-- DATA LISTING --
+ + +
(* ===== verification/GoJsonRead.v ===== *)
(** * Reading JSON

    What [encoding/json] makes of a text: its scanner ([checkValid]) and its unquoting of
    strings.  The text is cut into tokens, which a machine with a stack of open arrays
    and objects puts together. *)

From S2P Require Import Prelude GoStrings GoStrconv GoFloat GoJson.
From Stdlib Require Import Ascii.

(** ** Strings *)

Definition hex_value (c : ascii) : option Z :=
  let n := Z.of_nat (nat_of_ascii c) in
  if byte_range 48 57 c then Some (n - 48)%Z
  else if byte_range 97 102 c then Some (n - 87)%Z
  else if byte_range 65 70 c then Some (n - 55)%Z
  else None.

Definition hex4 (a b c d : ascii) : option Z :=
  a ← hex_value a; b ← hex_value b; c ← hex_value c; d ← hex_value d;
  Some (((a * 16 + b) * 16 + c) * 16 + d)%Z.

Definition byte_of (n : Z) : ascii := ascii_of_N (Z.to_N n).

(** [utf8.AppendRune] of a code point. *)
Definition encode_rune (n : Z) : list ascii :=
  (let tail k := byte_of (128 + Z.shiftr n k mod 64) in
   if n <? 128 then [byte_of n]
   else if n <? 2048 then [byte_of (192 + Z.shiftr n 6); tail 0]
   else if n <? 65536 then [byte_of (224 + Z.shiftr n 12); tail 6; tail 0]
   else [byte_of (240 + Z.shiftr n 18); tail 12; tail 6; tail 0])%Z.

(** [utf8.RuneError]. *)
Definition rune_error : list ascii := ["239"; "191"; "189"]%char.

Definition is_surrogate (n : Z) : bool := (55296 <=? n)%Z && (n <=? 57343)%Z.

(** [utf16.DecodeRune]. *)
Definition surrogate_pair (hi lo : Z) : option Z :=
  if ((55296 <=? hi) && (hi <=? 56319) && (56320 <=? lo) && (lo <=? 57343))%Z
  then Some ((hi - 55296) * 1024 + (lo - 56320) + 65536)%Z else None.

(** The character a backslash and a letter other than [u] stand for. *)
Definition unescape (c : ascii) : option ascii :=
  if decide (c = dquote ∨ c = backslash ∨ c = "/"%char) then Some c
  else if decide (c = "b"%char) then Some "008"%char
  else if decide (c = "f"%char) then Some "012"%char
  else if decide (c = "n"%char) then Some "010"%char
  else if decide (c = "r"%char) then Some "013"%char
  else if decide (c = "t"%char) then Some "009"%char
  else None.

(** Bytes put before what is read next. *)
Definition emit (l : list ascii) (o : option (list ascii * list ascii)) :
    option (list ascii * list ascii) :=
  match o with Some (s, rest) => Some (l ++ s, rest) | None => None end.

(** The contents of a string literal whose quote has been read, and what follows it;
    [skip] counts the bytes left of a character of several bytes. *)
Fixpoint scan_string (skip : nat) (s : list ascii) : option (list ascii * list ascii) :=
  match s with
  | [] => None
  | c :: s1 =>
      match skip with
      | S skip' => emit [c] (scan_string skip' s1)
      | 0 =>
          if decide (c = dquote) then Some ([], s1)
          else if decide (c = backslash) then
            match s1 with
            | [] => None
            | e :: s2 =>
                if decide (e = "u"%char) then
                  match s2 with
                  | a1 :: a2 :: a3 :: a4 :: s3 =>
                      match hex4 a1 a2 a3 a4 with
                      | None => None
                      | Some n =>
                          if is_surrogate n then
                            (* half of a pair, or an error *)
                            match s3 with
                            | b :: u :: b1 :: b2 :: b3 :: b4 :: s4 =>
                                match (if decide (b = backslash ∧ u = "u"%char)
                                       then hex4 b1 b2 b3 b4 ≫= surrogate_pair n else None) with
                                | Some r => emit (encode_rune r) (scan_string 0 s4)
                                | None => emit rune_error (scan_string 0 s3)
                                end
                            | _ => emit rune_error (scan_string 0 s3)
                            end
                          else emit (encode_rune n) (scan_string 0 s3)
                      end
                  | _ => None
                  end
                else match unescape e with
                     | Some d => emit [d] (scan_string 0 s2)
                     | None => None
                     end
            end
          else if nat_of_ascii c <? 32 then None
          else if nat_of_ascii c <? 128 then emit [c] (scan_string 0 s1)
          else match decode_rune c s1 with
               | Some rune => emit [c] (scan_string (length rune - 1) s1)
               | None => emit rune_error (scan_string 0 s1)
               end
      end
  end.

(** ** Numbers *)

Fixpoint span_digits (s : list ascii) : list ascii * list ascii :=
  match s with
  | c :: s' => if digit c then let '(l, rest) := span_digits s' in (c :: l, rest) else ([], s)
  | [] => ([], [])
  end.

(** A fraction or an exponent that has no digits is none; what is left then is no
    token. *)
Definition scan_fraction (s : list ascii) : list ascii * list ascii :=
  match s with
  | c :: s' =>
      if decide (c = "."%char) then
        match span_digits s' with ([], _) => ([], s) | (l, rest) => (l, rest) end
      else ([], s)
  | [] => ([], [])
  end.

Definition scan_sign (s : list ascii) : list ascii * list ascii :=
  match s with
  | c :: s' => if decide (c = "+"%char ∨ c = "-"%char) then ([c], s') else ([], s)
  | [] => ([], [])
  end.

Definition scan_exponent (s : list ascii) :
    option (ascii * list ascii * list ascii) * list ascii :=
  match s with
  | c :: s1 =>
      if decide (c = "e"%char ∨ c = "E"%char) then
        let '(sign, s2) := scan_sign s1 in
        match span_digits s2 with
        | ([], _) => (None, s)
        | (l, rest) => (Some (c, sign, l), rest)
        end
      else (None, s)
  | [] => (None, [])
  end.

Definition scan_int (s : list ascii) : list ascii * list ascii :=
  match s with
  | c :: s' => if decide (c = "0"%char) then ([c], s') else span_digits s
  | [] => ([], [])
  end.

Definition scan_numeral (s : list ascii) : option (numeral * list ascii) :=
  let '(neg, s1) :=
    match s with c :: s' => if decide (c = "-"%char) then (true, s') else (false, s) | [] => (false, s) end in
  match scan_int s1 with
  | ([], _) => None
  | (int, s2) =>
      let '(frac, s3) := scan_fraction s2 in
      let '(exp, s4) := scan_exponent s3 in
      Some (MkNumeral neg int frac exp, s4)
  end.

(** ** Tokens *)

Inductive token : Type :=
| BeginArray | EndArray | BeginObject | EndObject | Colon | Comma
| Null
| Bool (b : bool)
| Number (n : numeral)
| Str (s : string).

(** What follows [w], if the text begins with it. *)
Fixpoint after_word (w s : list ascii) : option (list ascii) :=
  match w, s with
  | [], _ => Some s
  | c :: w', d :: s' => if decide (c = d) then after_word w' s' else None
  | _, [] => None
  end.

Definition scan_word (s : list ascii) : option (token * list ascii) :=
  match after_word null s with
  | Some rest => Some (Null, rest)
  | None =>
      match after_word (bool_text true) s with
      | Some rest => Some (Bool true, rest)
      | None =>
          match after_word (bool_text false) s with
          | Some rest => Some (Bool false, rest)
          | None =>
              match scan_numeral s with
              | Some (n, rest) => Some (Number n, rest)
              | None => None
              end
          end
      end
  end.

Definition scan_token (c : ascii) (s : list ascii) : option (token * list ascii) :=
  if decide (c = "["%char) then Some (BeginArray, s)
  else if decide (c = "]"%char) then Some (EndArray, s)
  else if decide (c = "{"%char) then Some (BeginObject, s)
  else if decide (c = "}"%char) then Some (EndObject, s)
  else if decide (c = ":"%char) then Some (Colon, s)
  else if decide (c = ","%char) then Some (Comma, s)
  else if decide (c = dquote) then
    match scan_string 0 s with
    | Some (l, rest) => Some (Str (implode l), rest)
    | None => None
    end
  else scan_word (c :: s).

(** [isSpace]. *)
Definition is_space (c : ascii) : bool :=
  bool_decide (c = " "%char ∨ c = "009"%char ∨ c = "010"%char ∨ c = "013"%char).

(** The tokens of a text; every round takes a byte at least. *)
Fixpoint lex_loop (fuel : nat) (s : list ascii) : option (list token) :=
  match fuel with
  | 0 => None
  | S fuel =>
      match s with
      | [] => Some []
      | c :: s' =>
          if is_space c then lex_loop fuel s'
          else match scan_token c s' with
               | Some (t, rest) => cons t <$> lex_loop fuel rest
               | None => None
               end
      end
  end.

Definition lex (s : list ascii) : option (list token) := lex_loop (S (length s)) s.

(** ** Values *)

(** An array or object that is open, with what has been read of it, the last element
    first; an object also has the name of the member whose value is being read. *)
Inductive frame : Type :=
| InArray (done : list jtext)
| InObject (done : list (string * jtext)) (name : string).

(** What comes next: a value; the first element of an array, or its end; the name of a
    member, or the end of an empty object; the colon after a name; what follows a
    value. *)
Inductive mode : Type :=
| MValue
| MElement
| MName (done : list (string * jtext)) (first : bool)
| MColon (done : list (string * jtext)) (name : string)
| MAfter (v : jtext).

(** [maxNestingDepth]. *)
Definition max_nesting : N := 10000.

Definition open_value (t : token) (stack : list frame) : option (mode * list frame) :=
  match t with
  | Null => Some (MAfter TNull, stack)
  | Bool b => Some (MAfter (TBool b), stack)
  | Number n => Some (MAfter (TNumber n), stack)
  | Str s => Some (MAfter (TString s), stack)
  | BeginArray =>
      if decide (N.of_nat (length stack) < max_nesting)%N then Some (MElement, InArray [] :: stack) else None
  | BeginObject =>
      if decide (N.of_nat (length stack) < max_nesting)%N then Some (MName [] true, stack) else None
  | _ => None
  end.

Definition read_step (m : mode) (stack : list frame) (t : token) : option (mode * list frame) :=
  match m with
  | MValue => open_value t stack
  | MElement =>
      match t, stack with
      | EndArray, InArray done :: stack' => Some (MAfter (TArray (reverse done)), stack')
      | _, _ => open_value t stack
      end
  | MName done first =>
      match t with
      | Str name => Some (MColon done name, stack)
      | EndObject => if first then Some (MAfter (TObject (reverse done)), stack) else None
      | _ => None
      end
  | MColon done name =>
      match t with
      | Colon => Some (MValue, InObject done name :: stack)
      | _ => None
      end
  | MAfter v =>
      match t, stack with
      | Comma, InArray done :: stack' => Some (MValue, InArray (v :: done) :: stack')
      | EndArray, InArray done :: stack' => Some (MAfter (TArray (reverse (v :: done))), stack')
      | Comma, InObject done name :: stack' => Some (MName ((name, v) :: done) false, stack')
      | EndObject, InObject done name :: stack' =>
          Some (MAfter (TObject (reverse ((name, v) :: done))), stack')
      | _, _ => None
      end
  end.

Fixpoint read_loop (m : mode) (stack : list frame) (l : list token) : option jtext :=
  match l with
  | [] => match m, stack with MAfter v, [] => Some v | _, _ => None end
  | t :: l' =>
      match read_step m stack t with
      | Some (m', stack') => read_loop m' stack' l'
      | None => None
      end
  end.

Definition read_tokens (l : list token) : option jtext := read_loop MValue [] l.

Definition read_json (s : string) : option jtext := lex (explode s) ≫= read_tokens.
(* ===== verification/TokenCache.v ===== *)
(** * internal/component/github: the installation token cache

    [TokenInfo] and [TokenCache] of [cache.go].  Times and durations are
    nanoseconds; the mutex makes every operation atomic. *)

From S2P Require Import Prelude Config.
Local Open Scope Z_scope.

Record TokenInfo := MkTokenInfo { Token : string; ExpiresAt : Z }.
Record TokenCache := MkTokenCache { entries : gomap TokenInfo }.

(** [time.Until(t)] at the instant [now]: a 64-bit duration that saturates. *)
Definition Until (now t : Z) : Z := ((t - now) `max` (- 2^63)) `min` (2^63 - 1).

(** [Set]: assigning to the nil map panics. *)
Definition Set_ (key : string) (tokenInfo : TokenInfo) (c : TokenCache) : result TokenCache :=
  m ← go_assign (entries c) key tokenInfo; Ok (MkTokenCache m).

(** [Get] at the instant [now], under a configuration. *)
Definition Get (cfg : Config) (now : Z) (key : string) (c : TokenCache) : option TokenInfo :=
  match go_lookup (entries c) key with
  | None => None
  | Some entry =>
      if decide (Until now (ExpiresAt entry) < TokenMinValidity (GitHub cfg)) then None
      else Some entry
  end.

(** [if entries == nil { entries = make(...) }]. *)
Definition init_entries (c : TokenCache) : TokenCache :=
  MkTokenCache (Some (go_make_if_nil (entries c))).

(** ** What the cache serves *)

Lemma Get_Some cfg now key c info :
  Get cfg now key c = Some info ↔
  go_lookup (entries c) key = Some info ∧
  TokenMinValidity (GitHub cfg) ≤ Until now (ExpiresAt info).
Proof.
  unfold Get. destruct (go_lookup (entries c) key) as [e|]; [|naive_solver].
  case_decide; naive_solver lia.
Qed.

Lemma Until_ge now t d : d ≤ Until now t → 0 < d → d ≤ t - now.
Proof. unfold Until. lia. Qed.

Lemma Until_exact now t : -2^63 ≤ t - now < 2^63 → Until now t = t - now.
Proof. unfold Until. lia. Qed.

(** A token served from the cache is the one stored under the key and stays
    valid for at least the configured minimum. *)
Theorem Get_valid_long_enough cfg now key c info :
  usable cfg → Get cfg now key c = Some info →
  go_lookup (entries c) key = Some info ∧
  now + TokenMinValidity (GitHub cfg) ≤ ExpiresAt info.
Proof.
  intros [Hpos _] [Hl Hv]%Get_Some. split; [done|].
  apply Until_ge in Hv; lia.
Qed.

(** A token stored with the configured lifetime is served from then on until
    its remaining validity drops below the minimum, and not after; no other key is
    affected. *)
Theorem Set_then_Get cfg t0 now key key' tok c :
  usable cfg → TokenTTL (GitHub cfg) < 2^63 → t0 ≤ now < t0 + 2^62 →
  ∃ c', Set_ key (MkTokenInfo tok (t0 + TokenTTL (GitHub cfg))) (init_entries c) = Ok c' ∧
    (Get cfg now key c' = Some (MkTokenInfo tok (t0 + TokenTTL (GitHub cfg))) ↔
     now ≤ t0 + (TokenTTL (GitHub cfg) - TokenMinValidity (GitHub cfg))) ∧
    (key' ≠ key → Get cfg now key' c' = Get cfg now key' c).
Proof.
  intros [Hpos Hlt] Hb Hnow. eexists. split; [reflexivity|]. split.
  - rewrite Get_Some. cbn [entries go_lookup ExpiresAt]. rewrite lookup_insert_eq.
    rewrite Until_exact by lia. split; [intros [_ ?]; lia|intros; split; [done|lia]].
  - intros Hne. unfold Get. cbn [entries go_lookup init_entries].
    rewrite lookup_insert_ne, go_lookup_make by done. done.
Qed.

Lemma Get_valid_long_enough_witness :
  let cfg := defaultConfig (λ _, "") in
  10 + 30 * Minute ≤ ExpiresAt (MkTokenInfo "t" (60 * Minute)).
Proof.
  intros cfg.
  apply (Get_valid_long_enough cfg 10 "k"
    (MkTokenCache (Some {["k" := MkTokenInfo "t" (60 * Minute)]}))).
  - apply usable_default.
  - vm_compute. reflexivity.
Defined.

Lemma Set_then_Get_witness :
  let cfg := defaultConfig (λ _, "") in
  ∃ c', Set_ "k" (MkTokenInfo "t" (5 + 60 * Minute)) (init_entries (MkTokenCache None)) = Ok c' ∧
        Get cfg (5 + 30 * Minute) "k" c' = Some (MkTokenInfo "t" (5 + 60 * Minute)).
Proof.
  intros cfg.
  destruct (Set_then_Get cfg 5 (5 + 30 * Minute) "k" "other" "t" (MkTokenCache None))
    as (c' & H1 & H2 & _).
  - apply usable_default.
  - vm_compute. reflexivity.
  - split; vm_compute; [discriminate|reflexivity].
  - exists c'. split; [exact H1|]. apply H2. vm_compute. discriminate.
Defined.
+ + +
-- EXERCISE OBJECTIVE --
Return only the part of the records above that opens with the line containing "(scan_string 0 s2)" and closes with the line containing "(** ** Numbers *)", ends included.

-- ANSWER TO THIS EXERCISE --
                     | Some d => emit [d] (scan_string 0 s2)
                     | None => None
                     end
            end
          else if nat_of_ascii c <? 32 then None
          else if nat_of_ascii c <? 128 then emit [c] (scan_string 0 s1)
          else match decode_rune c s1 with
               | Some rune => emit [c] (scan_string (length rune - 1) s1)
               | None => emit rune_error (scan_string 0 s1)
               end
      end
  end.

(** ** Numbers *)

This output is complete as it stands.